Original Post Date: October 2, 2012

By: Tiffany Hsu

Home prices nationwide are recovering, making their largest leap in more than six years in August, according to a new report.

Prices soared 4.6% in August from the same month last year, the biggest year-over-year increase since July 2006, according to real estate data provider CoreLogic in Irvine.

And the gauge rose 0.3% from July for its sixth straight monthly increase.

All but six states are experiencing the gains, with only 20 of 100 major cities showing price depreciation, according to CoreLogic. In July, 26 major metro areas experienced slumps.

The overall increase is magnified by factoring out the weight of distressed sales, including short sales and foreclosures, CoreLogic said. The measure jumped 4.9% year over year and was up 1% from July.

The surging prices “bode well for a progressive rebound in the residential housing market,” said CoreLogic Chief Executive Anand Nallathambi.
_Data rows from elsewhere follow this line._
Lemma sortTagsByRecentVersion_value (a b : TaggedVersion) (va vb : semver.SemVer) :
  semver.SemVer_new (version a) = Some va ->
  semver.SemVer_new (version b) = Some vb ->
  sortTagsByRecentVersion a b
  = Ok match semver.compare va vb with
       | Lt => 1%Z
       | Gt => (-1)%Z
       | Eq => sortDescending (name a) (name b)
       end.
Proof.
  intros Ea Eb.
  unfold sortTagsByRecentVersion, semver.lt, semver.gt, semver.new_SemVer,
    semver.ltb, semver.gtb.
  rewrite Ea, Eb. simpl. now destruct (semver.compare va vb).
Qed.

(** X8: [sortTagsByRecentVersion] returns exactly when both versions
    parse, else raises; its value is -1, 0 or 1; swapping the arguments
    negates the value; and the value is 0 only for two tags with the same
    name whose versions the package compares as equal, which are the same
    parsed version when neither has an all-digit prerelease identifier above
    [Number.MAX_SAFE_INTEGER]. *)
Theorem sortTagsByRecentVersion_consistent (tagA tagB : TaggedVersion) :
  (returns (sortTagsByRecentVersion tagA tagB)
   <-> is_Some (semver.SemVer_new (version tagA))
       /\ is_Some (semver.SemVer_new (version tagB))) /\
  (forall c,
     sortTagsByRecentVersion tagA tagB = Ok c ->
     (c = (-1)%Z \/ c = 0%Z \/ c = 1%Z) /\
     sortTagsByRecentVersion tagB tagA = Ok (- c)%Z /\
     (c = 0%Z ->
      name tagA = name tagB /\
      exists va vb,
        semver.SemVer_new (version tagA) = Some va /\
        semver.SemVer_new (version tagB) = Some vb /\
        semver.compare va vb = Eq /\
        (safe_identifiers va = true -> safe_identifiers vb = true -> va = vb))).
Proof.
  split.
  - split.
    + intros [c H]. apply sortTagsByRecentVersion_Ok in H as (va & vb & -> & -> & _).
      split; eauto.
    + intros [[va Ea] [vb Eb]]. rewrite (sortTagsByRecentVersion_value _ _ _ _ Ea Eb).
      unfold returns. eauto.
  - intros c H. apply sortTagsByRecentVersion_Ok in H as (va & vb & Ea & Eb & ->).
    rewrite (sortTagsByRecentVersion_value _ _ _ _ Eb Ea).
    rewrite (semver_compare_antisym va vb).
    unfold sortDescending.
    rewrite (order_antisym _ String_compare_order (name tagA) (name tagB)).
    destruct (semver.compare va vb) eqn:Ev; simpl.
    + destruct (String.compare (name tagA) (name tagB)) eqn:En; simpl.
      * apply (order_eq _ String_compare_order) in En.
        split; [auto|]. split; [reflexivity|]. intros _. split; [assumption|].
        exists va, vb. split; [assumption|]. split; [assumption|].
        split; [exact Ev|]. intros Sa Sb.
        rewrite (semver_compare_safe va vb Sa Sb) in Ev.
        now apply (order_eq _ precedence_order).
      * split; [auto|]. split; [reflexivity|discriminate].
      * split; [auto|]. split; [reflexivity|discriminate].
    + split; [auto|]. split; [reflexivity|discriminate].
    + split; [auto|]. split; [reflexivity|discriminate].
Qed.

End tag_lists_more.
“Sustained economic recovery in the U.S. requires a healthy housing market,” he said. “You cannot have a healthy housing market without price stabilization and ultimately home price appreciation.”

States such as Idaho, Nevada, Utah and Hawaii saw some of the largest price boosts. Arizona led the country with an 18.2% increase. California prices outpaced the national average, climbing 5.5%.

In Rhode Island, however, prices dipped 2.6%. Illinois, New Jersey, Alabama and Connecticut also had falling prices.

The national measure is still 26.7% below the pricing peak reached in April 2006. California has undergone one of the deepest plunges in the country, with prices sliding 37.7% from the high.

But several other reports recently have also suggested a steady upward trend. Last month, the government said the median price of new single-family homes was at a five-year high. A separate report from the Standard & Poor’s/Case-Shiller index noted four consecutive price increases.

Other data in the past few months have showed boosts in new housing starts and existing home sales as well as mortgage rates at record lows. Pending sales of existing homes, however, fell in August from a two-year high.